4Дева Мария тоже возвращается назад, чтобы утешить родственницу в скорби, природу которой Она еще не знает, а когда узнаёт – так как сноха, увидев Ее возле себя, начинает плакать еще громче и всё Ей рассказывает, – становится бледнее самой луны.
Мария Алфеева стонет: «Скажи Ему Ты, что мой Иуда не должен, не должен умирать…»
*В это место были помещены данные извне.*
(** A handler that answers without a response and leaves the session alone. *)
Lemma unchanged ss r (Q : reply -> allocation -> Prop) :
  sess_ok ss -> all_armed (ss_alloc ss) -> resp r = None ->
  exists r' a', Ret (r, ss) = Ret (r', with_alloc ss a') /\ alloc_ok a' /\ all_armed a' /\
    (resp r' = None -> a' = ss_alloc ss) /\ (resp r' <> None -> Q r' a').
Proof. intros [Ok _] A R. exists r, (ss_alloc ss). split; [by destruct ss|]. by split_and!. Qed.

Lemma channel_bind_spec socket_type ss tid buf len nbh rnd :
  sess_ok ss -> all_armed (ss_alloc ss) -> bytes_ok buf -> len <= blen buf ->
  bytes_ok nbh -> 20 <= blen nbh -> bytes_ok tid -> length tid = 12%nat -> bytes_ok rnd -> length rnd = 12%nat ->
  exists r a', handle_turn_channel_bind socket_type server ss tid buf len nbh rnd = Ret (r, with_alloc ss a') /\
    alloc_ok a' /\ all_armed a' /\
    (resp r = None -> a' = ss_alloc ss) /\
    (resp r <> None -> err_code r = 0 /\ exists st C P d,
       attr_scan buf len (fun st => scan_goes_on (br_reply st)) (bind_attr server (ss_alloc ss) buf len)
         (BindReq 0 addr_zero false no_reply) = Ret st /\
       STUN_VALID_CHANNEL (br_chnum st) = true /\ get_port (br_peer st) <> 0 /\
       bound (ss_alloc ss) a' (br_chnum st) (br_peer st) C P /\
       (allocation_get_ch_info (ss_alloc ss) (br_chnum st) = Ret None ->
        good_peer_addr server (realm_name ss) (br_peer st) = true) /\
       get_chan a' C = Ret d /\ ch_expiration_time d = u32 (ctime server + channel_lifetime server)).
Proof.
  intros SK AA B L Bn Ln Bt Lt Br Lr. pose proof SK as [[I T] NZ]. unfold handle_turn_channel_bind.
  destruct (is_tcp_relay ss); [by apply unchanged|].
  destruct (negb (truthy (is_allocation_valid (ss_alloc ss)))); [by apply unchanged|].
  destruct (attr_scan_inv buf len (fun st => scan_goes_on (br_reply st)) (bind_attr server (ss_alloc ss) buf len)
              bind_req_ok B L) with (st := BindReq 0 addr_zero false no_reply) as (st & Est & [R1 R2]).
  { intros fin x st F V R G. by apply (bind_attr_ok server (ss_alloc ss) buf len fin x st). }
  { done. }
  rewrite Est. mstep. destruct (0 <? blen _); [by apply unchanged|].
  destruct (truthy (err_code (br_reply st))) eqn:Te; [by apply unchanged|].
  assert (err_code (br_reply st) = 0) as E0 by (unfold truthy in Te; bool_arith; done).
  destruct ((br_chnum st =? 0) || _ || negb (br_found st)) eqn:Eb; [by apply unchanged|]. bool_arith.
  destruct (negb (STUN_VALID_CHANNEL (br_chnum st))) eqn:Ev; [by apply unchanged|]. bool_arith.
  assert (get_port (br_peer st) <> 0) as NP by (assert (1 <= get_port (br_peer st)) by auto; lia).
  destruct (bind_lookup_spec server ss (br_chnum st) (br_peer st) (br_reply st) SK NP Ev E0)
    as [(r' & -> & Er & Rr)|(C & c & a1 & -> & Ok1 & LC & Bd & En & _ & Arm & Good)]; mstep.
  { apply unchanged; [done|done|congruence]. }
  destruct (bind_finish socket_type (with_alloc ss a1) C c (br_peer st) nbh tid rnd (conj Ok1 NZ) LC (Arm AA))
    as (a2 & a3 & m & d & -> & Em & Ek & Ok3 & V3 & AA3 & Ld & Hexp & Rm); [done..|]. mstep. change (0 <? 0) with false. cbn iota.
  rewrite Em. mstep. change (with_alloc (with_alloc ss a1) a2) with (with_alloc ss a2) in Ek |- *. rewrite Ek. mstep.
  eexists _, a3. split; [done|]. split; [done|]. split; [done|]. split; [done|]. intros _. split; [done|].
  exists st, C, (ch_owner c), d. do 3 (split; [done|]). split; [|split; [done|split; [by apply live_chan_get|done]]].
  eapply bound_view; [apply Ok1|apply Ok3|exact V3|exact Bd].
Qed.
(** The relay connections: the reply, [err_code4], [err_code6], the token. *)
Definition allocate_families (w : world) (q : alloc_req) (lifetime : Z) (r : reply) :
    outcome (reply * Z * Z * Z * world) :=
  let tr := aq_transport q in
  let ep := aq_even_port q in
  let it := aq_token q in
  let af4 := truthy (aq_af4 q) in
  let af6 := truthy (aq_af6 q) in
  let one w af mark :=
    '(w, token, err, text) ← allocate_family w lifetime af tr ep it 0 mark 437 (err_code r) (reason r);
    Ret (fail_with r err text, 0, 0, token, w) in
  if negb af4 && negb af6 then
    f ← (if keep_address_family cfg then
           get_ioa_socket_address_family (rn_socks (sh_net w.2)) (client_socket (lf_ss w.1))
         else Ret 0);
    one w (if f =? AF_INET6 then STUN_ATTRIBUTE_REQUESTED_ADDRESS_FAMILY_VALUE_IPV6
           else if f =? AF_INET then STUN_ATTRIBUTE_REQUESTED_ADDRESS_FAMILY_VALUE_IPV4
           else STUN_ATTRIBUTE_REQUESTED_ADDRESS_FAMILY_VALUE_DEFAULT) AF_INET
  else if negb af4 then one w STUN_ATTRIBUTE_REQUESTED_ADDRESS_FAMILY_VALUE_IPV6 AF_INET6
  else if negb af6 then one w STUN_ATTRIBUTE_REQUESTED_ADDRESS_FAMILY_VALUE_IPV4 AF_INET
  else
    '(w, token, err4, reason4) ← allocate_family w lifetime STUN_ATTRIBUTE_REQUESTED_ADDRESS_FAMILY_VALUE_IPV4 tr ep it 0
                                    AF_INET 440 0 ""%string;
    '(w, token, err6, reason6) ← allocate_family w lifetime STUN_ATTRIBUTE_REQUESTED_ADDRESS_FAMILY_VALUE_IPV6 tr ep it token
                                    AF_INET6 440 0 ""%string;
    let r := if truthy err4 && truthy err6 then
               match reason4, reason6 with
               | EmptyString, EmptyString => fail_with r err4 (reason r)
               | EmptyString, _ => fail_with r err6 reason6
               | _, _ => fail_with r err4 reason4
               end
             else r in
    Ret (r, err4, err6, token, w).
(** A relay connection of family [F] for [lifetime] seconds, on port [p] of
    [a]. *)
Record connection (w w' : world) (tr F lifetime : Z) (s : Z) (a : ioa_addr) (p : Z) : Prop := Connection {
  cn_sock : exists k, socks_of w' = <[s := k]> (socks_of w) /\ relay_of e (ss_ptr w.1) (ALLOC_INDEX F) k /\ local_addr k = set_port a p;
  cn_new : 0 < s /\ socks_of w !! s = None;
  cn_family : sa_family a = F /\ known_family a;
  cn_session : exists h, relay_sessions (lf_alloc w'.1) =
      <[ALLOC_INDEX F := RelaySession s (u32 (ctime server + granted lifetime)) h]> (relay_sessions (lf_alloc w.1)) /\ h <> 0 /\
    a_timers (lf_alloc w'.1) = Timer h (e_now server + granted lifetime) (AllocTimeout (ALLOC_INDEX F)) :: a_timers (lf_alloc w.1);
  cn_port : ip_start (rn_tp (sh_net w.2)) <= p <= ip_end (rn_tp (sh_net w.2));
  cn_free : turnipports_is_allocated (rn_tp (sh_net w.2)) tr a p = Ret false;
  cn_ports : ports_upd (rn_tp (sh_net w.2)) (rn_tp (sh_net w'.2)) tr a p true;
  cn_range : same_range (rn_tp (sh_net w.2)) (rn_tp (sh_net w'.2)) }.

Lemma sessions_kept (w w' : world) i r :
  (forall j x, relay_sessions (lf_alloc w.1) !! j = Some x -> idle x \/ connected_session e (ss_ptr w.1) (socks_of w) j x) ->
  ss_ptr w'.1 = ss_ptr w.1 -> (forall s k, socks_of w !! s = Some k -> socks_of w' !! s = Some k) ->
  relay_sessions (lf_alloc w'.1) = <[i := r]> (relay_sessions (lf_alloc w.1)) ->
  (idle r \/ connected_session e (ss_ptr w.1) (socks_of w') i r) ->
  forall j x, relay_sessions (lf_alloc w'.1) !! j = Some x -> idle x \/ connected_session e (ss_ptr w'.1) (socks_of w') j x.
Proof.
  intros H Ep Hs Er Hr j x. rewrite Er, Ep. intros [(<- & <- & _)|[Nj Ej]]%list_lookup_insert_Some; [done|].
  destruct (H j x Ej) as [I|(V & P & k & Ek & Rk)]; [by left|right]. split; [done|]. split; [done|]. exists k. split; [by apply Hs|done].
Qed.

Lemma family_index F : F = AF_INET \/ F = AF_INET6 -> F = family_of_index (ALLOC_INDEX F).
Proof. by intros [->| ->]. Qed.
(** ADDRESS-ERROR-CODE is never added to the response: the length passed is
    less than the one in the header of the message, and the attribute is
    written to the byte before the message. *)
Lemma address_error_ub tid nbh attrs size r family err :
  response tid nbh attrs size r -> err <> 0 -> add_address_error r family err = UB.
Proof.
  intros (m & x & Er & R & L & D) Ne. unfold add_address_error. rewrite Er.
  assert (truthy err = true) as -> by (unfold truthy; by apply negb_true_iff, Z.eqb_neq).
  unfold stun_attr_add_address_error_code. destruct (default_reason_ok err) as [Hz Hl].
  destruct (error_value_spec (u8 family) err (get_default_reason err) Hz Hl) as (av & -> & La & _).
  destruct (pad4_spec (4 + blen (get_default_reason err))) as [Pa _]; [pose proof (blen_nonneg (get_default_reason err)); lia|].
  pose proof (blen_nonneg (get_default_reason err)) as Pr.
  pose proof (repr_len _ _ _ R) as Rl. pose proof (repr_len16 _ _ _ R) as Rl16. unfold stun_attr_add_str. cbn [mdata mlen].
  set (n := u64 (mlen m - STUN_CUSTOM_HEADER_LEN)). assert (n < mlen m) as Hn.
  { unfold n, STUN_CUSTOM_HEADER_LEN. rewrite u64_small by lia. lia. }
  assert (stun_get_command_message_len_str (mdata m) n = Ret (-1)) as ->.
  { pose proof (repr_command_len _ _ _ R) as Rc. unfold stun_get_command_message_len_str in *. destruct (n <? _) eqn:En; [done|].
    destruct (mlen m <? _) eqn:Em; bool_arith; [lia|]. destruct (rd16 (mdata m) 2) as [v| |]; [|done..]. revert Rc. mstep.
    destruct (_ >? mlen m); [intros [=]; lia|]. intros [= Ev]. destruct (v + _ >? n) eqn:?; bool_arith; [done|lia]. }
  mstep. destruct (_ <? 0) eqn:E0; bool_arith; [lia|]. set (nl := if truthy _ then _ else _).
  destruct (nl >=? MAX_STUN_MESSAGE_SIZE) eqn:Em; bool_arith.
  { exfalso. revert Em. unfold nl, MAX_STUN_MESSAGE_SIZE.
    assert (0 <= Z.land (-1 + 4 + pad4 (4 + blen (get_default_reason err))) 3) by (apply Z.land_nonneg; right; done).
    destruct (truthy _); lia. }
  unfold stun_set_command_message_len_str. destruct (nl <? _); [done|].
  destruct (wr_bytes (mdata m) 2 _) eqn:Ew; [done|done|]. unfold wr_bytes in Ew. by case_match.
Qed.

(** ** The whole request *)
Context (Lm : limits_ok server).

(** A client that asks for an allocation. *)
Record may_allocate (w : world) (N : Z) : Prop := MayAllocate {
  rd_alive : alive e w (dual_room w N) /\ 0 <= N;
  rd_idle : all_idle w /\ is_valid (lf_alloc w.1) = 0;
  rd_mobile : kv_inv (mobile_connections_map w.2) /\ ticket_ok (s_mobile_id w.1);
  rd_session : 0 <= max_session_time_auth w.1;
  rd_client : client_known (default_relays cfg) (client_of w) (socks_of w);
  rd_family : exists F, families_agree cfg w STUN_ATTRIBUTE_REQUESTED_ADDRESS_FAMILY_VALUE_DEFAULT F }.

(** No relay session, socket or port is left behind. *)
Record refused (w w' : world) : Prop := Refused {
  rf_valid : is_valid (lf_alloc w'.1) = 0;
  rf_idle : all_idle w';
  rf_timers : a_timers (lf_alloc w'.1) = a_timers (lf_alloc w.1);
  rf_net : net_same (sh_net w.2) (sh_net w'.2) }.

Record accepted (w w' : world) (tid : list Z) (tr F lifetime : Z) : Prop := Accepted {
  ac_valid : is_valid (lf_alloc w'.1) = 1 /\ a_tid (lf_alloc w'.1) = tid;
  ac_quota : quota_used w'.1 = true;
  ac_granted : exists u, granted_to w u;
  ac_serves : serves server e w w' tr F lifetime;
  ac_mark : relay_sessions_failure (lf_alloc w'.1) !! ALLOC_INDEX F = relay_sessions_failure (lf_alloc w.1) !! ALLOC_INDEX F }.

Lemma may_allocate_core w w' N :
  core w' = core w -> kv_inv (mobile_connections_map w'.2) -> ticket_ok (s_mobile_id w'.1) ->
  max_session_time_auth w'.1 = max_session_time_auth w.1 -> may_allocate w N -> may_allocate w' N.
Proof.
  intros E I T Em [[A HN] [Id V] _ Hm Ck Fd]. pose proof E as E'. unfold core in E'. injection E' as E1 E2 E3 E4 E5.
  constructor; unfold all_idle, dual_room, client_of, socks_of, families_agree in *; rewrite ?E1, ?E3, ?E4, ?E5, ?Em; try done.
  split; [by eapply alive_core|done].
Qed.

Lemma told_served w w' tr F lifetime :
  serves server e w w' tr F lifetime -> exists a, told w' (ALLOC_INDEX F) = Some a.
Proof.
  intros (s & h & k & a & p & H1 & H2 & _ & _ & H5 & _). unfold told. destruct (truthy _); [by eexists|]. unfold local_of.
  rewrite H1. simpl. destruct (s =? 0) eqn:?; [bool_arith; lia|]. rewrite H5. by eexists.
Qed.

Lemma lifetime_adjusted l m : 0 <= l -> 0 <= m -> 0 <= stun_adjust_allocate_lifetime l (max_allocate_lifetime server) m.
Proof.
  intros Hl Hm. destruct Lm as [_ Hx]. unfold stun_adjust_allocate_lifetime, STUN_DEFAULT_ALLOCATE_LIFETIME, STUN_MIN_ALLOCATE_LIFETIME.
  repeat if_case; lia.
Qed.

Lemma refused_core w w' : core w' = core w -> all_idle w -> is_valid (lf_alloc w.1) = 0 -> refused w w'.
Proof.
  unfold core. intros [= E1 E2 E3 E4 E5] Id V. constructor; unfold all_idle in *; rewrite ?E1, ?E5; try done.
Qed.

(** The result of the part that makes the connections. *)
Definition new_result (w w' : world) (N : Z) (tid nbh : list Z) (dual : bool) (r : reply) (e4 e6 : Z) : Prop :=
  alive e w' N /\ (dual = false -> e4 = 0 /\ e6 = 0) /\
  ((err_code r <> 0 /\ (resp r = None /\ reason_ok (reason r) = true) /\ refused w w') \/
   (err_code r = 0 /\ exists tr F lifetime refl, accepted w w' tid tr F lifetime /\
      response tid nbh (allocate_attrs tid (told w' 0) (told w' 1) refl (granted server lifetime) (s_mobile_id w'.1)) 160 r)).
Дева Мария, совершенно обескровленная, говорит ей: «А могу ли Я просить этого для тебя, если Я даже для Своего Чада не прошу избавления от смерти? Мария, скажи вместе со Мной: „Да будет Твоя воля, Отец, на Небе, на Земле и в сердцах матерей“. Исполнение Божьей воли посредством судьбы наших детей – это наше материнское искупительное мученичество… А впрочем… Не сказано же, что Иуда должен быть убит, или убит прежде твоей кончины. Твоя теперешняя молитва, чтобы он прожил до самых преклонных лет, – как она будет впоследствии тяготить тебя, когда в Царстве Истины и Любви ты увидишь всё в Божьем свете глазами своего одухотворенного материнства! Тогда – Я в этом уверена и как блаженная, и как мать – ты захочешь, чтобы Иуда уподобился в искупительной судьбе Моему Иисусу, и воспылаешь желанием, чтобы он скорее, опять и навсегда оказался с тобой. Потому что для мам быть разлученными с детьми – это мука. И настолько великая, что, Я думаю, она, как любовное томление, продлится даже на Небесах, которые нас примут».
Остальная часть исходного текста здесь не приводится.